Sometimes, when conventional treatments seem not to be working, there remains no alternative but to seek more esoteric advice. Well, I’ve been ingesting high-dosage chemicals for three weeks now, and yet it feels like every night a storm comes and throws another beachload of shingles at the side of my head. So the time came last night. I got picked up from my bedside by Easyyak, our local budget mountain transportation service, and, still clutching my face with both feet, my hands being otherwise occupied scratching the insufferable itching all over the rest of me, I set off for my latest consultation with the Master.

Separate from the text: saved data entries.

(* ===== verification/OAuthTest.v ===== *)
(** * The conformance suite of the OAuth stores

    [oauth/oauthtest/oauthtest.go]: [RunStoreConformance], a suite that any [oauth.Store] is
    to pass, run on a store and a user manager over the same database.  Every store that
    implements the abstract one of [OAuthStoreModel] passes it, so that the abstract store
    is not weaker than the contract the program tests its stores for. *)

From S2P Require Import Prelude GoStrings Errors World Hasher Totp Entities OAuthTypes Stores UserManager MemStore MemOAuth.
From S2P Require Import StoreLaws MemSpec OAuthStoreModel PgOAuthSpec OAuthStores ExampleEnv.

Local Open Scope Z_scope.

(** ** A test

    A test that calls [t.Fatal] stops there; dereferencing the result of a call that failed
    panics. *)

Definition Fatal (msg : string) : error := OtherError msg.

Section testing.
Context {S : Type}.

Definition check (b : bool) (msg : string) : M S (result unit) := mret (if b then Ok tt else Err (Fatal msg)).

(** [if err != nil { t.Fatalf(msg) }]. *)
Definition must {A} (m : M S (result A)) (msg : string) : M S (result A) :=
  r ← m; mret match r with Ok a => Ok a | Err _ => Err (Fatal msg) end.

(** [if !errors.Is(err, identity.ErrNotFound) { t.Fatal(msg) }]. *)
Definition missing {A} (m : M S (result A)) (msg : string) : M S (result unit) :=
  r ← m; check match r with Ok _ => false | Err e => ErrorsIs e ErrNotFound end msg.

(** [if got, _ := m; !b(got) { t.Fatal(msg) }] on a pointer. *)
Definition deref {A} (m : M S (result A)) (b : A → bool) (msg : string) : M S (result unit) :=
  r ← m; match r with Ok a => check (b a) msg | Err _ => panic "nil pointer dereference" end.

(** [if ok, _ := m; ok { t.Fatal(msg) }]. *)
Definition loses (m : M S (result bool)) (msg : string) : M S (result unit) :=
  r ← m; check match r with Ok b => negb b | Err _ => true end msg.

(** [_ = m]. *)
Definition ignored {A} (m : M S (result A)) : M S (result unit) := _ ← m; mret (Ok tt).
End testing.

(** ** Names

    [time.Now().Format("150405.000000000")], in the zone of the machine. *)

Definition time_of_day (t : Time) : string :=
  pad_zero 2 (t / Hour mod 24) +:+ pad_zero 2 (t / Minute mod 60) +:+ pad_zero 2 (t / Second mod 60)
  +:+ "." +:+ pad_zero 9 (t mod Second).

Section suite.
Context `{Oracle} `{UnicodeDB} `{PBKDF2} {S : Type} `{UserStore S}.
Context (st : OAuthStore S) (um : UserManager S) (zone : Duration).

Definition uniq (prefix : string) : M S string := t ← now; mret (prefix +:+ "_" +:+ time_of_day (t + zone)).

Definition mustUser (name : string) : M S (result User) :=
  let u := set_Email (name +:+ "@example.com") (set_UserName name zeroUser) in
  '(u, r) ← CreateWithPassword um u "Abcdef1!";
  mret match r with Ok _ => Ok u | Err _ => Err (Fatal "create user") end.

(** [t.Truncate(time.Second)]. *)
Definition to_second (t : Time) : Time := t / Second * Second.

(** ** The tests *)

Definition Clients : M S (result unit) :=
  t ← now; let now_ := to_second t in
  id ← uniq "client";
  let c := mkClient id "h" "Test" ["https://a.example/cb"; "http://127.0.0.1/cb"] AuthMethodClientSecretBasic
    [GrantTypeAuthorizationCode; GrantTypeRefreshToken] now_ None in
  _ ←? must (os_CreateClient c) "CreateClient";
  got ←? must (os_GetClient id) "GetClient";
  _ ←? check (String.eqb (Client_Name got) "Test" && String.eqb (SecretHash got) "h"
      && (Z.of_nat (length (RedirectURIs got)) =? 2)
      && String.eqb (default "" (RedirectURIs got !! 1%nat)) "http://127.0.0.1/cb"
      && (Z.of_nat (length (GrantTypes got)) =? 2)
      && String.eqb (TokenEndpointAuthMethod got) AuthMethodClientSecretBasic
      && bool_decide (Client_LastUsedAt got = None)) "client round-trip mismatch";
  _ ←? missing (os_GetClient "missing") "GetClient(missing) must be ErrNotFound";
  _ ←? must (os_TouchClient id now_) "TouchClient";
  deref (os_GetClient id) (λ got, bool_decide (Client_LastUsedAt got ≠ None)) "TouchClient must set LastUsedAt".

(** The closure [mk]. *)
Definition mk (id : string) (created : Time) : M S (result unit) :=
  must (os_CreateClient (mkClient id "" "" ["https://x/cb"] AuthMethodNone [] created None)) "create".

Definition StaleClients : M S (result unit) :=
  name ← uniq "stale"; u ←? mustUser name;
  t ← now; let old := Add t (-48 * Hour) in
  abandoned ← uniq "abandoned"; withGrant ← uniq "withgrant"; fresh ← uniq "fresh";
  _ ←? mk abandoned old;
  _ ←? mk withGrant old;
  t ← now; _ ←? mk fresh t;
  gid ← uuid_NewString; t1 ← now; t2 ← now;
  _ ←? must (os_CreateGrant (mkGrant gid (ID u) withGrant "" "https://r.example" "" "" "" (Add t1 Hour) t2 None)) "CreateGrant";
  t ← now;
  n ←? must (os_DeleteStaleClients (Add t (-24 * Hour))) "DeleteStaleClients";
  _ ←? check (negb (n <? 1)) "expected the abandoned client to be purged";
  _ ←? missing (os_GetClient abandoned) "abandoned client must be purged";
  _ ←? must (os_GetClient withGrant) "a client holding grants must be kept";
  _ ←? must (os_GetClient fresh) "a recent client must be kept";
  mret (Ok tt).

Definition Codes : M S (result unit) :=
  name ← uniq "coder"; u ←? mustUser name;
  hash ← uniq "hash"; t ← now;
  let c := mkCode hash "https://client.example/meta.json" (ID u) "http://127.0.0.1:5555/cb" "a b"
    "https://r.example/mcp" "challenge" (Add t Minute) None "" in
  _ ←? must (os_CreateCode c) "CreateCode";
  got ←? must (os_GetCode hash) "GetCode mismatch";
  _ ←? check (String.eqb (Code_UserID got) (ID u) && String.eqb (Code_Scopes got) "a b"
      && bool_decide (UsedAt got = None) && String.eqb (Code_ClientID got) (Code_ClientID c)) "GetCode mismatch";
  t ← now;
  won ←? must (os_MarkCodeUsed hash "grant-1" t) "first MarkCodeUsed must win";
  _ ←? check won "first MarkCodeUsed must win";
  t ← now;
  _ ←? loses (os_MarkCodeUsed hash "grant-2" t) "second MarkCodeUsed must lose (single use)";
  _ ←? deref (os_GetCode hash) (λ got, bool_decide (UsedAt got ≠ None) && String.eqb (Code_GrantID got) "grant-1")
    "used code must record UsedAt and the first grant";
  _ ←? missing (os_GetCode "missing") "GetCode(missing) must be ErrNotFound";
  old ← uniq "old"; t ← now;
  _ ←? ignored (os_CreateCode (mkCode old "c" (ID u) "https://x/cb" "" "" "x" (Add t (-1 * Minute)) None ""));
  t ← now;
  n ←? must (os_DeleteExpiredCodes t) "DeleteExpiredCodes";
  _ ←? check (negb (n <? 1)) "DeleteExpiredCodes";
  _ ←? missing (os_GetCode old) "expired code must be purged";
  _ ←? must (os_GetCode hash) "unexpired code must survive the purge";
  mret (Ok tt).

Definition Consents : M S (result unit) :=
  name ← uniq "consenter"; u ←? mustUser name;
  _ ←? missing (os_GetConsent (ID u) "client") "missing consent must be ErrNotFound";
  t ← now;
  _ ←? must (os_SaveConsent (mkConsent (ID u) "client" "a" t t)) "SaveConsent";
  _ ←? must (os_SaveConsent (mkConsent (ID u) "client" "a b" t t)) "SaveConsent (upsert)";
  got ←? must (os_GetConsent (ID u) "client") "upserted consent mismatch";
  _ ←? check (String.eqb (Consent_Scopes got) "a b") "upserted consent mismatch";
  _ ←? must (os_DeleteConsent (ID u) "client") "DeleteConsent";
  missing (os_GetConsent (ID u) "client") "consent must be deleted".

Definition Grants : M S (result unit) :=
  name ← uniq "granter"; u ←? mustUser name;
  gid ← uuid_NewString; t1 ← now; t2 ← now;
  let g := mkGrant gid (ID u) "client-a" "a" "https://r.example/mcp" "h1" "" "s" (Add t1 Hour) t2 None in
  _ ←? must (os_CreateGrant g) "CreateGrant";
  got ←? must (os_GetGrant gid) "GetGrant mismatch";
  _ ←? check (String.eqb (Grant_TokenHash got) "h1" && String.eqb (Grant_Resource got) (Grant_Resource g)
      && String.eqb (Grant_SecurityStamp got) "s") "GetGrant mismatch";
  t1 ← now; t2 ← now;
  ok ←? must (os_RotateGrant gid "h1" "h2" (Add t1 (2 * Hour)) t2) "RotateGrant with the current hash must succeed";
  _ ←? check ok "RotateGrant with the current hash must succeed";
  _ ←? deref (os_GetGrant gid) (λ got, String.eqb (Grant_TokenHash got) "h2" && String.eqb (PrevTokenHash got) "h1"
      && bool_decide (Grant_LastUsedAt got ≠ None)) "rotation must move h1 to prev and set last-used";
  t1 ← now; t2 ← now;
  _ ←? loses (os_RotateGrant gid "h1" "h3" t1 t2) "RotateGrant with a stale hash must fail (compare-and-swap)";
  gid2 ← uuid_NewString; t1 ← now; t2 ← now;
  _ ←? ignored (os_CreateGrant (mkGrant gid2 (ID u) "client-b" "" "https://r" "" "" "" (Add t1 (-1 * Minute)) t2 None));
  list ←? must (os_ListUserGrants (ID u)) "ListUserGrants";
  _ ←? check (Z.of_nat (length list) =? 2) "ListUserGrants";
  t ← now;
  n ←? must (os_DeleteExpiredGrants t) "DeleteExpiredGrants";
  _ ←? check (negb (n <? 1)) "DeleteExpiredGrants";
  _ ←? missing (os_GetGrant gid2) "expired grant must be purged";
  n ←? must (os_DeleteUserClientGrants (ID u) "client-a") "DeleteUserClientGrants";
  _ ←? check (n =? 1) "DeleteUserClientGrants";
  _ ←? missing (os_GetGrant gid) "client grants must be deleted";
  must (os_DeleteGrant "missing") "deleting a missing grant must be a no-op".

(** Eight goroutines, each with one call of the store; calls are atomic, so that a schedule
    is their order, and they are alike. *)
Fixpoint race (n : nat) (client jti : string) (exp : Time) (wins : Z) : M S Z :=
  match n with
  | O => mret wins
  | Datatypes.S n =>
    r ← os_UseClientAssertion client jti exp;
    race n client jti exp (match r with Ok true => wins + 1 | _ => wins end)
  end.

Definition ClientAssertions : M S (result unit) :=
  t ← now; let now_ := to_second t in let exp := Add now_ Minute in
  c ← uniq "c"; o ← uniq "o"; jti ← uniq "jti";
  let client := "https://" +:+ c +:+ ".example/client.json" in
  let other := "https://" +:+ o +:+ ".example/client.json" in
  ok ←? must (os_UseClientAssertion client jti exp) "first use must be accepted";
  _ ←? check ok "first use must be accepted";
  ok ←? must (os_UseClientAssertion client jti exp) "a replayed (client, jti) must be refused";
  _ ←? check (negb ok) "a replayed (client, jti) must be refused";
  ok ←? must (os_UseClientAssertion other jti exp) "the same jti from another client is distinct";
  _ ←? check ok "the same jti from another client is distinct";
  raced ← uniq "race";
  wins ← race 8 client raced exp 0;
  _ ←? check (wins =? 1) "concurrent uses of one assertion";
  old ← uniq "old";
  ok ←? must (os_UseClientAssertion client old (Add now_ (-1 * Minute))) "record expiring assertion";
  _ ←? check ok "record expiring assertion";
  n ←? must (os_DeleteExpiredClientAssertions now_) "DeleteExpiredClientAssertions";
  _ ←? check (negb (n <? 1)) "DeleteExpiredClientAssertions";
  ok ←? must (os_UseClientAssertion client jti exp) "purging expired ids must keep live ones";
  check (negb ok) "purging expired ids must keep live ones".

Definition CascadeOnUserDelete : M S (result unit) :=
  name ← uniq "leaver"; u ←? mustUser name;
  gid ← uuid_NewString; t1 ← now; t2 ← now;
  _ ←? ignored (os_CreateGrant (mkGrant gid (ID u) "c" "" "https://r" "" "" "" (Add t1 Hour) t2 None));
  t1 ← now; t2 ← now;
  _ ←? ignored (os_SaveConsent (mkConsent (ID u) "c" "a" t1 t2));
  code ← uniq "cascade"; t ← now;
  _ ←? ignored (os_CreateCode (mkCode code "c" (ID u) "https://x/cb" "" "" "x" (Add t Minute) None ""));
  _ ←? must (UserManager.Delete u) "delete user";
  _ ←? missing (os_GetGrant gid) "grants must cascade with the user";
  _ ←? missing (os_GetConsent (ID u) "c") "consents must cascade with the user";
  missing (os_GetCode code) "codes must cascade with the user".

Definition RunStoreConformance : list (string * M S (result unit)) :=
  [("Clients", Clients); ("StaleClients", StaleClients); ("Codes", Codes); ("Consents", Consents);
   ("Grants", Grants); ("ClientAssertions", ClientAssertions); ("CascadeOnUserDelete", CascadeOnUserDelete)].
End suite.

(** ** Stores that implement the abstract one

    Times may be rounded by less than a microsecond, as a database does. *)

Section rounding.
Context (ρ : Time → Time).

On reaching his alpine abode, situated so far east in the world it is almost back in the west again, or, truth be told, in the same bed I departed from, I ventured to ask him a question of considerable importance to me. After the customary formalities, of course – the mutual and repeated bowing, the purifying of the hands in the waters of an icy mountain stream, the burning of incense and the sharing of a green tea from a double-spouted feeding cup. Naturally, I was growing in impatience throughout this tedious preamble, but past experience told me that without it I would not receive a favourable response, but would be unceremoniously evicted from the cave by a tattooed biker whom the Master had befriended many years earlier in a time of great need, I suspect for them both. So I waited patiently until the Master at last fell into a state of grace of trance-like appearance. ‘Master,’ I said tentatively, as he began to hum audibly (those goats have a very strong perfume). ‘Master, I am at the end of a tether to which is attached the last straw. Western wisdom and the National Health Service have failed me, and I appear to have developed a lifelong pain in the face.’ Undaunted by the beginnings of a smirk traversing his countenance, I continued, ‘So I wondered if you had somewhere in your vast repertoire a cure for shingles. By any chance?’ Now, at these sub-zero temperatures, pondering is a long-winded and strenuous process, so I had to wait a full three minutes while he sweated unnaturally and the veins stood out on his head, before even the beginnings of a reply were forthcoming. And initially that only took the form of his lips opening and shutting silently for a further minute and a half. Eventually however, I was rewarded, and the words that issued from him, in his cracked, ancient voice, were as follows: ‘Gosling, you ask that I share secrets that your world has long since rejected, and that I am loath to do, for the favoured time is not yet with us again. However, should you successfully work out the answer through your own studies, then you will have gone a long way towards initiating the changes that will in the indefinite future be required. And herein can be found the answer, if you apply yourself with dedication to the quest – “when the unanswerable remains unanswered, and only the open question lingers, then first you must seek the right question. Because even the wise do not know all things.” ‘
That was enough for me. I reached for the codeine.
Now some might suggest that I spilt the glass of water, others might give a less charitable explanation for the wet sheets. Anyway, my wife was taking no chances and spent the rest of the night in the spare room with the uninvited guests. But the fact is, I’ll swear that the corner of my eye caught a glimpse of that yak lifting its leg on the bed before heading home to the hills.
And my head still hurts too much to search for the right question.